I tend to disagree, and I do think there is a problem with the writing. I for one didn't follow the marketing, and, believe it or not, I didn't know Astarion was a Vampire. Or whatever was up with Wyll or Shadowheart. That aside, let's focus for a moment on Astarion. So you find him, and maybe after some sort of misunderstanding you agree that it is better to work together. We both have a bloody tadpole crawling around in our head, and we both agree that we need to remove it, and that our best chance is to work together. Fair enough up to that point.

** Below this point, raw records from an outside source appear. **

Lemma claimCandidates_spec cutoff limit order :
  let out := claimCandidates cutoff limit order in
  (1 ≤ limit)%Z → NoDup order.*1 →
  NoDup out.*1 ∧ (∀ p, p ∈ out → p ∈ order ∧ claimable cutoff p.2 = true) ∧
  (Z.of_nat (length out) ≤ limit)%Z ∧
  (∀ p, p ∈ order → claimable cutoff p.2 = true → p ∉ out →
     Z.of_nat (length out) = limit ∧ ∀ q, q ∈ out → olderFirst q p).
Proof.
  intros out Hlim Hnd. subst out. unfold claimCandidates.
  set (l := merge_sort olderFirst _).
  assert (l ≡ₚ filter (λ p, claimable cutoff p.2) order) as Hperm by apply merge_sort_Permutation.
  assert (StronglySorted olderFirst l) as Hs by apply (StronglySorted_merge_sort olderFirst).
  assert (∀ p, p ∈ l ↔ p ∈ order ∧ claimable cutoff p.2 = true) as Hin.
  { intros p. rewrite Hperm, list_elem_of_filter. destruct (claimable cutoff p.2); naive_solver. }
  assert (NoDup l.*1) as Hndl.
  { rewrite Hperm. clear -Hnd. induction order as [|p order IH]; [constructor|]. simpl in Hnd.
    apply NoDup_cons in Hnd as [Hp Hnd]. rewrite filter_cons. case_decide; [|by apply IH].
    simpl. apply NoDup_cons. split; [|by apply IH]. intros (q & Hq & [_ ?]%list_elem_of_filter)%list_elem_of_fmap.
    apply Hp. apply list_elem_of_fmap. eauto. }
  clearbody l. case_decide as Hd.
  - assert (l = take (Z.to_nat limit) l ++ drop (Z.to_nat limit) l) as Hl by (by rewrite take_drop).
    rewrite length_take. split_and!.
    + rewrite Hl, fmap_app in Hndl. by apply NoDup_app in Hndl as (? & _).
    + intros p Hp. apply Hin. rewrite Hl, elem_of_app. by left.
    + lia.
    + intros p Hp Hc Hn. split; [lia|]. intros q Hq. assert (p ∈ l) as Hpl by (by apply Hin).
      rewrite Hl, elem_of_app in Hpl. destruct Hpl as [|Hpl]; [done|].
      by apply (sorted_take_drop _ _ _ _ _ Hs Hq Hpl).
  - split_and!; [done|by apply Hin|lia|]. intros p Hp Hc Hn. destruct Hn. by apply Hin.
Qed.

Lemma ClaimStale_run staleAfter limit now d :
  (1 ≤ limit)%Z → let out := claimCandidates (now - staleAfter) limit (map_to_list d) in
  ∃ d', ClaimStale staleAfter limit now d = (Ret ((λ p, e_job (claimEntry now p.2)) <$> out), d') ∧
    (∀ k e, (k, e) ∈ out → d !! k = Some e ∧ claimable (now - staleAfter) e = true ∧
       d' !! k = Some (claimEntry now e)) ∧
    (∀ k, k ∉ out.*1 → d' !! k = d !! k).
Proof.
  intros Hlim out. destruct (claimCandidates_spec (now - staleAfter) limit (map_to_list d)) as (Hnd & Hin & _);
    [done|apply NoDup_fst_map_to_list|]. fold out in Hnd, Hin.
  destruct (claims_run now out d) as (d' & Hrun & H1 & H2); [done| |].
  { intros k e [Hk _]%Hin. by apply elem_of_map_to_list in Hk. }
  exists d'. split_and!; [|intros k e Hke|done].
  - unfold ClaimStale. rewrite decide_False by lia. mrun. fold out. by rewrite run_bind, Hrun.
  - destruct (Hin _ Hke) as [Hk Hc]. apply elem_of_map_to_list in Hk. auto.
Qed.

Lemma op_evolves k op d : creates k op = false → keyEvolves k d (runSearchOp op d).
Proof.
  intros Hc. destruct op as [ctx job|ctx id ep st n msg fin calc|tid id ep chunk|ctx id ep ids|ctx id
    |ctx id fin|ctx id ep now|stale limit now|ctx id|ctx id ep|ttl now]; simpl in *;
    try (by apply guarded_evolves); try apply guardAndAppend_evolves.
  - apply bool_decide_eq_false in Hc. unfold CreateJob. destruct (resolveTenant ctx) as [er|tid]; mrun; [done|].
    unfold keyEvolves. simpl. rewrite lookup_insert_ne by (destruct k; naive_solver). by destruct (d !! k).
  - unfold SaveResults. destruct (resolveTenant ctx) as [er|tid]; mrun; [done|].
    assert (stable (keyEvolves k) (guardAndAppend tid id ep [];; drain ctx tid id ep 0 [] ids)) as Hst.
    { apply stable_bind; [apply _|intros d'; apply guardAndAppend_evolves|intros _; apply drain_evolves]. }
    apply Hst.
  - unfold DeleteJob. destruct (resolveTenant ctx) as [er|tid]; mrun; [done|]. unfold keyEvolves. simpl.
    destruct (decide (k = (tid, id))) as [->|]; [rewrite lookup_delete_eq; by destruct (d !! _)|].
    rewrite lookup_delete_ne by done. by destruct (d !! k).
  - unfold Cancel, findEntryLocked. destruct (resolveTenant ctx) as [er|tid]; mrun; [done|].
    destruct (d !! (tid, id)) as [e|] eqn:He; mrun; [|done]. destruct (terminal _) eqn:Ht; mrun; [done|].
    unfold keyEvolves. simpl. destruct (decide (k = (tid, id))) as [->|].
    + rewrite lookup_insert_eq, He. split; [done|]. by rewrite Ht.
    + rewrite lookup_insert_ne by done. by destruct (d !! k).
  - destruct (decide (1 ≤ limit)%Z) as [Hl|].
    2:{ unfold ClaimStale. by rewrite decide_True by lia. }
    destruct (ClaimStale_run stale limit now d Hl) as (d' & -> & H1 & H2). unfold keyEvolves. simpl.
    destruct (decide (k ∈ (claimCandidates (now - stale) limit (map_to_list d)).*1)) as [Hin|Hn].
    + apply list_elem_of_fmap in Hin as ([k' e] & -> & Hin). destruct (H1 _ _ Hin) as (E1 & Hcl & E2).
      simpl. rewrite E1, E2. by eapply claimEntry_evolves.
    + rewrite H2 by done. by destruct (d !! k).
  - unfold ClearResults. destruct (resolveTenant ctx) as [er|tid]; mrun; [done|]. by apply keyEvolves_alter.
  - unfold keyEvolves. rewrite map_lookup_filter. destruct (d !! k) as [e|]; simpl; [|done].
    case_guard; simpl; done.
Qed.

Lemma ops_evolve k ops d :
  forallb (λ op, negb (creates k op)) ops = true → keyEvolves k d (foldl (λ d op, runSearchOp op d) d ops).
Proof.
  revert d. induction ops as [|op ops IH]; intros d; simpl; [done|]. intros [Hop Hops]%andb_true_iff.
  etrans; [by apply op_evolves, negb_true_iff|by apply IH].
Qed.

(** ** Results *)

(** A live entry at the worker's epoch. *)
Definition liveAt (d : AsyncSearchStore) (tid id : string) (epoch : Z) (e : searchJobEntry) : Prop :=
  d !! (tid, id) = Some e ∧ terminal (j_Status (e_job e)) = false ∧ Epoch (e_job e) = epoch.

So what does he do? He sneaks up on you one night and tries to drain your blood. No matter what he says afterwards, he has proven that he is entirely untrustworthy. Given the situation I'm in, I'd kick him from the group. I have enough problems as it is, I don't need a Vampire in my group that I cannot trust (okey, that seems to be redundant).
As for the others, Wyll and Gale are completely overdone. Their backstories do not link up with what they actually can deliver. Shadowheart and Lae'zel are better in that regard, but swing between arrogance and rudeness. I don't expect them to be particularly nice to me, but given the situatuion, and the fact that we apparently agree that we are better off as a group, I expect something more civil.
So I do have a problem with the writing. So far it seems to me that Larian was trying to outdo what they had delivered in DOS and DOS 2, but they overshot the target.
You can actually kick him from the group.
Yep, i know. I kicked him in one playthrough because I had a shit day. The point is really that I keep him in the group for metagaming reasons: I want to see how this plays out.
Nothing wrong with that. I could come up with a ton of RP reasons to keep him, even if I don't trust him. Resource management, for one, if he's a better lockpicker than I am. I also don't have any reason to really trust him on some of the characters I may play. Just one example would be "we must find a way to control it" instead of going straight to "get this thing out of my head". For those characters, there is an option to reject him outright, on the spot, I believe? That said, some of my characters will, undoubtedly, be right there with him on learning to control it, and use it for my own ends.
However, not liking a character doesn't have to equate to bad writing. In fact, not liking a character can come down to good writing. I don't know enough about any of the companions to say for sure, at this point in the game. My prime example for this will always be Alistair in Dragon Age. I despise him as a person. I really do. However, I love the fact that David Gaider could write him in such a way that he garners that vitriol from me. It is, however, entirely possible to play about 3/4 of the game before you get to where he showed his true colors to me, on the way in to Redcliffe. The point being, that there may well be redeeming qualities in any or all of these companions, and we'll never know if we just let first impressions rule whether we keep them or not. I really think there should be a dialog about Astarion with the rest of the party to the effect of "we can't trust him, because vampire, but we need him if we're going to get rid of these tadpoles", or, something completely opposite of that if we're going to remove him. It's not a "hey, you have to like x" thing either. Nothing could be further from the truth. It's more of a "we really don't know much about any of them, and we're not in a position where we're going to learn much in what we have" thing, and as with my position on the setting's feel, we're deliberately placed in such a way as to not spoil a lot of what's to come. It may well come to pass that some of them are irredeemable, and I sincerely hope that this is the case. "Bringing everyone to the light" is way too tropey to keep happening all the time, and it would be a refreshing change of pace, sort of like Morrigan.